(EXERCISE INSTRUCTIONS):
Return all lines from the entries below in which the word "around" is present.

(RECORD SET):
[Start of section]

(** * Ledger entries and expense payouts: a shallow embedding

    The development follows two source files of the API server:
    the [Transaction] model (ledger rows, [createDoubleEntry],
    [createFeesOnTopTransaction]) and the expense mutations
    ([updateExpenseStatus], [checkExpenseItems], [payExpense],
    [markExpenseAsUnpaid]).

    Conventions of the embedding.
    - A JavaScript number is an exact rational ([Q]); [NaN] and the
      infinities have no counterpart, and the places that can produce
      them (a division by a missing or zero [amountInHostCurrency], by a
      zero rate) are an explicit outcome of the model.
    - Sums and differences of amounts in cents are exact in the source
      as well.  A product or a quotient with a rate is an IEEE double
      there: when it is handed to [Math.round] and its exact value lies
      within a rounding error of a half, the source can round to the
      other neighbour than the model does.  Statements about such a
      value, for a rate other than 1, therefore bound it by half a
      unit around the exact product or quotient, which the source meets
      up to that error; they do not give it by an equation.
    - A property that may be [undefined] is an [option].
    - [async] code is sequential code in a state-and-exception monad over
      the database [World]; a rejected promise is a thrown exception.  A
      throw keeps the writes made before it (no rollback is modelled:
      the functions below open no database transaction around them). *)

From Stdlib Require Import ZArith QArith Qround Qabs Lqa Lia String List Bool.
From stdpp Require Import base option gmap.
Import ListNotations.

Local Open Scope Z_scope.
Local Open Scope string_scope.
Local Open Scope list_scope.

(** ** JavaScript numbers *)

Module JS.

(** [Math.round]: the nearest integer, ties towards +infinity, on the
    exact value of its argument. *)
Definition Math_round (x : Q) : Q := inject_Z (Qfloor (x + (1 # 2))).

Definition Math_abs (x : Q) : Q := Qabs x.

(** [x > y] and [x < y] on numbers. *)
Definition gt (x y : Q) : bool := negb (Qle_bool x y).
Definition lt (x y : Q) : bool := negb (Qle_bool y x).

(** Truthiness of a possibly undefined number: [undefined] and [0] are falsy. *)
Definition truthy (x : option Q) : bool :=
  match x with
  | Some v => negb (Qeq_bool v 0)
  | None => false
  end.
(** [setup_telegram(env_file)] (lines 160-313) *)
Definition setup_telegram (fuel : nat) (rand : nat -> nat) (w : W)
    : setup_run W :=
  let stop e tried token a w' :=
    {| su_ending := e; su_tried := tried; su_token := token;
       su_attempt := a; su_read := None; su_write := None;
       su_world := w' |} in
  let (setup, w1) := tty_input [letter_n] w in
  if negb (lower_is letter_y setup) then stop (Ended false) [] None None w1
  else
    match py_input w1 with
    | (EOFError, w2) => stop RaisedEOFError [] None None w2
    | (Line _, w2) =>
        match token_loop fuel [] w2 with
        | (TokenUnfinished, tried, w3) => stop Unfinished tried None None w3
        | (TokenGivenUp, tried, w3) => stop (Ended false) tried None None w3
        | (TokenVerified token info, tried, w3) =>
            let a := pairing_attempt fuel rand token w3 in
            let w4 :=
              match challenge a with
              | Some c => world c
              | None => world (handshake a)
              end in
            match paired a with
            | OutOfFuel => stop Unfinished tried (Some token) (Some a) w4
            | Returned None =>
                stop (Ended false) tried (Some token) (Some a) w4
            | Returned (Some chat_id) =>
                let (_, w5) :=
                  send_telegram_message token chat_id ConfirmMsg w4 in
                let '(saved, r, written, w6) := persist token chat_id w5 in
                {| su_ending := Ended saved; su_tried := tried;
                   su_token := Some token; su_attempt := Some a;
                   su_read := Some r; su_write := written;
                   su_world := w6 |}
            end
        end
    end.

End Setup.

(** ** A simulated operator, for concrete runs

    The simulated service, with a keyboard that types the given lines, a
    terminal device, the tokens the service knows, a disk that holds the
    [.env] file and the environment of the process.  A value with a NUL
    character cannot be put in the environment. *)

Module Desk.

Record desk := {
  net : Sim.sim;
  stdin : list str;                  (* then end of file *)
  tty : list str;                    (* then the device fails *)
  bots : list (str * bot_info);
  disk : env_read;
  writable : bool;
  environ : list (str * str)
}.

Definition with_net (d : desk) (n : Sim.sim) : desk :=
  {| net := n; stdin := stdin d; tty := tty d; bots := bots d;
     disk := disk d; writable := writable d; environ := environ d |}.
(** * The reactive runtime of the quiz bundle (src/bundle.js, lines 1-418)

    A shallow embedding of the generic runtime prologue of the bundle:
    the change test [safe_not_equal], the DOM helpers [set_data] and
    [attr], the hydration reorder [init_hydrate] with [upper_bound],
    the scheduler / component lifecycle / outro groups ([flush], [update],
    [make_dirty], [mount_component], [destroy_component],
    [transition_out], [check_outros], the [$$invalidate] closure of
    [init]), the placement helpers [append] and [insert], the methods
    [$set] and [$on] of [SvelteComponent], and the handlers of the quiz
    component (lines 1678-1742), with the binary64 product that picks
    the next entry.  Each definition follows the JavaScript function of
    the same name statement by statement. *)

From Stdlib Require Import ZArith Lia Bool String List.
From Stdlib Require Import Floats.SpecFloat.
From stdpp Require Import base option list gmap strings sorting.

Local Open Scope Z_scope.

(** ** JavaScript values *)

Module JS.

(** A JavaScript value.  Numbers are IEEE-754 doubles ([spec_float]);
    objects and functions are references, compared by identity. *)
Inductive value :=
| VUndefined
| VNull
| VBool (b : bool)
| VNum (x : spec_float)
| VBigInt (z : Z)
| VStr (s : string)
| VSymbol (id : nat)
| VObj (ref : nat)
| VFun (ref : nat).

Definition is_nan (v : value) : bool :=
  match v with VNum S754_nan => true | _ => false end.

(** [typeof v] *)
Definition typeof (v : value) : string :=
  match v with
  | VUndefined => "undefined"
  | VNull => "object"
  | VBool _ => "boolean"
  | VNum _ => "number"
  | VBigInt _ => "bigint"
  | VStr _ => "string"
  | VSymbol _ => "symbol"
  | VObj _ => "object"
  | VFun _ => "function"
  end.

(** ToBoolean *)
Definition truthy (v : value) : bool :=
  match v with
  | VUndefined | VNull => false
  | VBool b => b
  | VNum (S754_zero _) | VNum S754_nan => false
  | VNum _ => true
  | VBigInt z => negb (z =? 0)
  | VStr s => negb (String.eqb s "")
  | VSymbol _ | VObj _ | VFun _ => true
  end.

[End of section]

(RESPONSE AREA):
      unit around the exact product or quotient, which the source meets
      the functions below open no database transaction around them). *)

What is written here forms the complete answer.